The blanket was designed to increase and maintain body temperature in premature infants; it’s made of a light-weight material with a waterproof outer cover, and insulation layers for heat retention.
Cathryn Amidei, EMU associate professor of apparel, textiles and merchandising, said the idea began in 2011 as a class project for materials science engineering students at U of M.
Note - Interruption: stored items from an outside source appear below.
Lemma probability_slot_intro self_models X predictions name model p :
  self_models !! name = Some model →
  emits_probability model X p →
  PyDict.get name predictions
  = Some (Probability p (int_of_bool (Qgt_bool p 0.5))) →
  probability_slot self_models X predictions name.
Proof.
  intros Hm Hp Hget. unfold probability_slot. rewrite Hm.
  exists p, (int_of_bool (Qgt_bool p 0.5)).
  split; [done|]. split; [done|]. split; intros Hcmp.
  - by rewrite (proj2 (Qgt_bool_true p 0.5) Hcmp).
  - by rewrite (proj2 (Qgt_bool_false p 0.5) Hcmp).
Qed.

Lemma anomaly_slot_intro self_models X predictions model score label :
  self_models !! "isolation_forest" = Some model →
  detects_anomaly model X score label →
  PyDict.get "isolation_forest" predictions
  = Some (Anomaly score (int_of_bool (label =? outlier)%Z)) →
  anomaly_slot self_models X predictions.
Proof.
  intros Hm Hd Hget. unfold anomaly_slot. rewrite Hm.
  exists score, label, (int_of_bool (label =? outlier)%Z).
  split; [done|]. split; [done|]. split; intros Hl.
  - by rewrite (proj2 (Z.eqb_eq _ _) Hl).
  - by rewrite (proj2 (Z.eqb_neq _ _) Hl).
Qed.

(** C9. For every set of loaded models and every scaled feature vector
    on which the probability-emitting models present under
    [random_forest] and [xgboost] give a class-1 probability and the
    anomaly detector present under [isolation_forest] gives a decision
    value and a label, the record is built without error and holds: for
    each probability model present, its [fraud_probability] P(class=1)
    and [prediction] 1 when that exceeds 0.5, else 0; for the anomaly
    detector present, its [anomaly_score] and [is_anomaly] 1 exactly
    when the label is the outlier label -1; for each of the three names
    that is absent, no entry; and no entry under any other name. *)
Theorem C9_per_model_predictions
    (self_models : gmap string estimator) (X : ndarray) :
  (∀ name model,
     name ∈ probability_models → self_models !! name = Some model →
     ∃ p, emits_probability model X p) →
  (∀ model,
     self_models !! "isolation_forest" = Some model →
     ∃ score label, detects_anomaly model X score label) →
  ∃ record,
    predictions self_models X = Ok record
    ∧ probability_slot self_models X record "random_forest"
    ∧ probability_slot self_models X record "xgboost"
    ∧ anomaly_slot self_models X record
    ∧ (∀ name,
         name ∉ ["random_forest"; "xgboost"; "isolation_forest"] →
         PyDict.get name record = None).
Proof.
  intros Hprob Hiso.
  assert (∀ model, self_models !! "random_forest" = Some model →
                   ∃ p, emits_probability model X p) as Hrf.
  { intros model. apply Hprob, list_elem_of_In. simpl. tauto. }
  assert (∀ model, self_models !! "xgboost" = Some model →
                   ∃ p, emits_probability model X p) as Hxgb.
  { intros model. apply Hprob, list_elem_of_In. simpl. tauto. }
  assert (∀ (record : PyDict.t model_prediction) name,
            Forall (fun k => k ∈ ["random_forest"; "xgboost"; "isolation_forest"])
              (PyDict.keys record) →
            name ∉ ["random_forest"; "xgboost"; "isolation_forest"] →
            PyDict.get name record = None) as Hother.
  { intros record name Hkeys Hname.
    induction record as [|[k v] record IH]; [done|].
    apply Forall_cons in Hkeys as [Hk Hkeys]. simpl.
    destruct (String.eqb k name) eqn:E; [|by apply IH].
    apply String.eqb_eq in E. by subst k. }
  unfold predictions.
  destruct (self_models !! "random_forest") as [rf|] eqn:Erf;
    [destruct (Hrf rf eq_refl) as [p1 Hp1];
     rewrite (probability_entry_emits _ _ _ Hp1)|];
    (destruct (self_models !! "xgboost") as [xgb|] eqn:Exgb;
     [destruct (Hxgb xgb eq_refl) as [p2 Hp2];
      rewrite (probability_entry_emits _ _ _ Hp2)|]);
    (destruct (self_models !! "isolation_forest") as [iso|] eqn:Eiso;
     [destruct (Hiso iso eq_refl) as (sc & lb & Hd);
      rewrite (anomaly_entry_detects _ _ _ _ Hd)|]);
    simpl; eexists; (split; [reflexivity|]);
    (split; [first [by eapply probability_slot_intro
                   | by unfold probability_slot; rewrite Erf]|]);
    (split; [first [by eapply probability_slot_intro
                   | by unfold probability_slot; rewrite Exgb]|]);
    (split; [first [by eapply anomaly_slot_intro
                   | by unfold anomaly_slot; rewrite Eiso]|]);
    intros name; apply Hother; simpl;
    repeat (apply Forall_cons; split;
            [apply list_elem_of_In; simpl; tauto|]);
    apply Forall_nil_2.
Qed.
(** Python's [sum] over a list of numbers. *)
Definition Qc_sum (l : list Qc) : Qc := foldr Qcplus 0%Qc l.

(** Python's [a / b] on floats. *)
Definition truediv (a b : Qc) : result Qc :=
  if decide (b = 0%Qc) then Raise ZeroDivisionError else Ok (a / b)%Qc.

(** The binary64 value Python prints for the quotient of two integers:
    the correctly rounded division of the two (exactly representable)
    operands. *)
Fixpoint float_of_pos (p : positive) : float :=
  match p with
  | xH => 1%float
  | xO p' => PrimFloat.mul 2%float (float_of_pos p')
  | xI p' => PrimFloat.add (PrimFloat.mul 2%float (float_of_pos p')) 1%float
  end.
Definition float_of_Z (z : Z) : float :=
  match z with
  | Z0 => 0%float
  | Zpos p => float_of_pos p
  | Zneg p => PrimFloat.opp (float_of_pos p)
  end.
Definition float_of_Qc (q : Qc) : float :=
  PrimFloat.div (float_of_Z (Qnum q)) (float_of_Z (Zpos (Qden q))).

(** ** The graph collaborator *)

(** Modelled from the spec: the graph classes ([Graph], [DiGraph]) are not
    among the sources; section 6 of the specification gives the contract the
    algorithms consume.  [adj] is the per-node neighbor mapping
    ([neighbors_of], Python's [G[n]]: the successors on a directed graph),
    [pred] the predecessor mapping of a directed graph; an edge's attributes
    are reduced to the optional [weight] the algorithms read. *)
Record Graph : Type := mkGraph {
  is_directed : bool;
  adj : gmap nat (gmap nat (option Qc));
  pred : gmap nat (gmap nat (option Qc))
}.

(** [G[n]]; only ever applied to nodes that [nbunch_iter] has yielded. *)
Definition getitem (G : Graph) (n : nat) : gmap nat (option Qc) :=
  default ∅ (adj G !! n).

(** Modelled from the spec: the predecessors of [n] in a directed graph. *)
Definition getpred (G : Graph) (n : nat) : gmap nat (option Qc) :=
  default ∅ (pred G !! n).

(** [attrs.get('weight', 1)] *)
Definition get_weight (attrs : option Qc) : Qc := default 1%Qc attrs.

(** [G[n][nbr].get('weight', 1)] *)
Definition edge_weight (G : Graph) (n nbr : nat) : Qc :=
  get_weight (default None (getitem G n !! nbr)).

(** Iterating over [G]: the nodes of the graph. *)
Definition nodes_of (G : Graph) : list nat := (map_to_list (adj G)).*1.

(** Modelled from the spec: the iteration helper [G.nbunch_iter(nodes)],
    which "yields the graph's full node set or validates/filters the given
    selection".  A selection is a sequence of nodes, kept in its order and
    with its repetitions. *)
Definition nbunch_iter (G : Graph) (nodes : option (list nat)) : list nat :=
  match nodes with
  | None => nodes_of G
  | Some l => filter (λ n, is_Some (adj G !! n)) l
  end.

(** The three degree accessors [G.degree], [G.in_degree], [G.out_degree]. *)
Inductive degree_method : Type :=
  | G_degree
  | G_in_degree
  | G_out_degree.

(** Modelled from the spec: "accessor(node, weighted=False) returns the edge
    count", restricted to inbound or outbound edges for the in/out
    accessors. *)
Definition degree_count (dm : degree_method) (G : Graph) (n : nat) : nat :=
  match dm with
  | G_out_degree => size (getitem G n)
  | G_in_degree => size (getpred G n)
  | G_degree =>
      if is_directed G then size (getpred G n) + size (getitem G n)
      else size (getitem G n)
  end.

Definition weight_sum (nbrs : gmap nat (option Qc)) : Qc :=
  Qc_sum (get_weight <$> (map_to_list nbrs).*2).

(** Modelled from the spec: "accessor(node, weighted=True) returns the sum of
    incident edge weights (default weight 1 if unset)". *)
Definition degree_weight (dm : degree_method) (G : Graph) (n : nat) : Qc :=
  match dm with
  | G_out_degree => weight_sum (getitem G n)
  | G_in_degree => weight_sum (getpred G n)
  | G_degree =>
      if is_directed G
      then (weight_sum (getpred G n) + weight_sum (getitem G n))%Qc
      else weight_sum (getitem G n)
  end.

(** [degree_method(n, weighted=weighted)] on a single node. *)
Definition degree (dm : degree_method) (G : Graph) (n : nat) (weighted : bool)
  : Qc :=
  if weighted then degree_weight dm G n else Qc_of_nat (degree_count dm G n).

(** [degree_method(nbunch)] on a collection of nodes: the dictionary of the
    unweighted degrees of those of them that are nodes of the graph. *)
Definition degree_dict (dm : degree_method) (G : Graph) (nbunch : list nat)
  : gmap nat nat :=
  list_to_map ((λ n, (n, degree_count dm G n))
                 <$> nbunch_iter G (Some nbunch)).

(** ** [_average_nbr_deg] *)

(** [nbrdeg = degree_method(G[n])] *)
Definition nbrdeg_of (G : Graph) (dm : degree_method) (n : nat)
  : gmap nat nat :=
  degree_dict dm G (map_to_list (getitem G n)).*1.

(** [float(sum(nbrv))], with [nbrv] chosen by [weighted]. *)
Definition nbr_total (G : Graph) (dm : degree_method) (n : nat)
    (weighted : bool) : Qc :=
  let nbrdeg := nbrdeg_of G dm n in
  if weighted
  then Qc_sum ((λ '(nbr, d), (edge_weight G n nbr * Qc_of_nat d)%Qc)
                 <$> map_to_list nbrdeg)
  else Qc_of_nat (sum_list (map_to_list nbrdeg).*2).

(** The body of the loop over [G.nbunch_iter(nodes)]. *)
Definition avg_nbr_step (G : Graph) (dm : degree_method) (weighted : bool)
    (avg_nbr_deg : gmap nat Qc) (n : nat) : result (gmap nat Qc) :=
  let norm := degree dm G n weighted in
  let avg_nbr_deg := <[n := nbr_total G dm n weighted]> avg_nbr_deg in
  if decide (0 < norm)%Qc
  then q ← truediv (default 0%Qc (avg_nbr_deg !! n)) norm;
       Ok (<[n := q]> avg_nbr_deg)
  else Ok avg_nbr_deg.

Definition _average_nbr_deg (G : Graph) (dm : degree_method)
    (nodes : option (list nat)) (weighted : bool) : result (gmap nat Qc) :=
  for_each (avg_nbr_step G dm weighted) ∅ (nbunch_iter G nodes).

Definition not_defined : exn :=
  NetworkXError "Not defined for undirected graphs.".

Definition average_neighbor_degree (G : Graph) (nodes : option (list nat))
    (weighted : bool) : result (gmap nat Qc) :=
  _average_nbr_deg G G_degree nodes weighted.

Definition average_neighbor_in_degree (G : Graph) (nodes : option (list nat))
    (weighted : bool) : result (gmap nat Qc) :=
  if negb (is_directed G) then Raise not_defined
  else _average_nbr_deg G G_in_degree nodes weighted.

Definition average_neighbor_out_degree (G : Graph) (nodes : option (list nat))
    (weighted : bool) : result (gmap nat Qc) :=
  if negb (is_directed G) then Raise not_defined
  else _average_nbr_deg G G_out_degree nodes weighted.

(** ** [_avg_deg_conn] *)

(** [d[k] += x] on a [defaultdict(float)]. *)
Definition dd_add (d : gmap nat Qc) (k : nat) (x : Qc) : gmap nat Qc :=
  <[k := (default 0%Qc (d !! k) + x)%Qc]> d.

(** The body of the loop over [degree_method(node_iter).items()], on the
    pair of accumulators [(dsum, dnorm)]. *)
Definition conn_step (G : Graph) (dm : degree_method) (weighted : bool)
    (acc : gmap nat Qc * gmap nat Qc) (nk : nat * nat)
  : gmap nat Qc * gmap nat Qc :=
  let '(dsum, dnorm) := acc in
  let '(n, k) := nk in
  let dnorm :=
    if weighted then dd_add dnorm k (degree dm G n weighted)
    else dd_add dnorm k (Qc_of_nat k) in
  (dd_add dsum k (nbr_total G dm n weighted), dnorm).

(** The first loop, run on the accumulators [acc]. *)
Definition conn_loop (G : Graph) (dm : degree_method)
    (nodes : option (list nat)) (weighted : bool)
    (acc : gmap nat Qc * gmap nat Qc) : gmap nat Qc * gmap nat Qc :=
  let node_iter :=
    match nodes with
    | None => nodes_of G
    | Some l => nbunch_iter G (Some l)
    end in
  foldl (conn_step G dm weighted) acc
        (map_to_list (degree_dict dm G node_iter)).

(** The accumulators when the first loop ends: it starts on
    [dsum = defaultdict(float)] and [dnorm = defaultdict(float)]. *)
Definition conn_acc (G : Graph) (dm : degree_method)
    (nodes : option (list nat)) (weighted : bool)
  : gmap nat Qc * gmap nat Qc :=
  conn_loop G dm nodes weighted (∅, ∅).
(** * GitHub profile analyzer: data aggregation, streak analysis and
      assessment request

    A shallow embedding of [services/githubService.ts] (the fetch wrapper,
    the contribution-streak computation, the README fetch and the profile
    aggregation), of [services/geminiService.ts] ([analyzeProfile]) and of
    the [try]/[catch] block of [handleAnalyze] in [App.tsx].

    Conventions of the embedding:
    - a JavaScript [number] that holds a number of contributions is an
      [N]; a counter, a sum, an HTTP status or another integer field is a
      [Z];
    - a JavaScript string is a [string]: ASCII text as it is, and the
      binary string that [atob] produces with one byte per character;
    - a promise-returning function is a computation of type [Async A]: it
      extends the trace of observable effects and settles as [Resolved] or
      [Rejected];
    - the network, the clock, the process environment and the model
      service are the fields of a [World];
    - [as T] casts of TypeScript are taken at their word: the value
      delivered by [response.json()] has the TypeScript type the call
      site ascribes to it, except where the source reads a property of an
      untyped value, whose absence is then modelled. *)

From Stdlib Require Import ZArith String Ascii List Lia Permutation Sorted.
From stdpp Require Import base list sorting gmap strings.

Local Open Scope Z_scope.

(** ** Errors and settled promises *)

(** The classes of the exceptions that can travel through the code: the
    ones it throws itself are all plain [Error]s. *)
Inductive ErrorClass : Set :=
| Error          (* new Error(msg) *)
| TypeError      (* property read or method call on undefined/null; fetch network failure *)
| SyntaxError    (* JSON.parse on malformed text *)
| DOMException.  (* atob on malformed base64 *)

Record JsError : Set := mkError { err_class : ErrorClass; err_message : string }.

Inductive Outcome (A : Type) : Type :=
| Resolved (a : A)
| Rejected (e : JsError).
Arguments Resolved {A} a.
Arguments Rejected {A} e.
“They needed somebody to work with,” she said. “It wasn’t something that I could just answer their questions and off they go. And so, I had one great student who had the appropriate skill set to work with them.”
Amidei asked Ana Barge, an EMU apparel, textiles and merchandising major, whether she would be interested in helping design the blanket. Barge said her experience as a single mother of three children inspired her to become involved with the project.
“I think when it had something to do with a baby, I jumped at it,” Barge said. “I did a lot of sewing for my kids when they were small.”
Amidei said part of what makes this blanket unique is the special tubing used to provide
“That’s the material science element of it that is really important to this success. Otherwise, this is just a blanket,” she said.
The blanket, which only reaches 42 degrees to prevent overheating, was tested on a human infant and was successful in providing heat and comfort.
There is still a long way to go before distribution, but Barge said they’re making progress every day.
“They’re going to take a new prototype to India next week,” she said. “That’s the only place in the world where they found that they have a similar product, but they’re only selling it in India.”
Their next goal is to create a warming blanket from at least 75 percent recycled materials, which would allow Warmilu to mass produce the blankets in the United States instead of shipping them overseas.
Barge said perfecting the prototype has been the most challenging part of the entire process.
“It’s still evolving. It’s my job to keep making the corrections until it is perfected,” she said. “It’s a process. You can’t just make it and say ‘boom’ it’s ready. It doesn’t work that way.”
Despite the challenges, Barge said she’s proud to be participating in a project that would give so many infants a greater chance at life.
“I think it’s a good cause,” she said. “I mean, who doesn’t want to see a little baby survive?”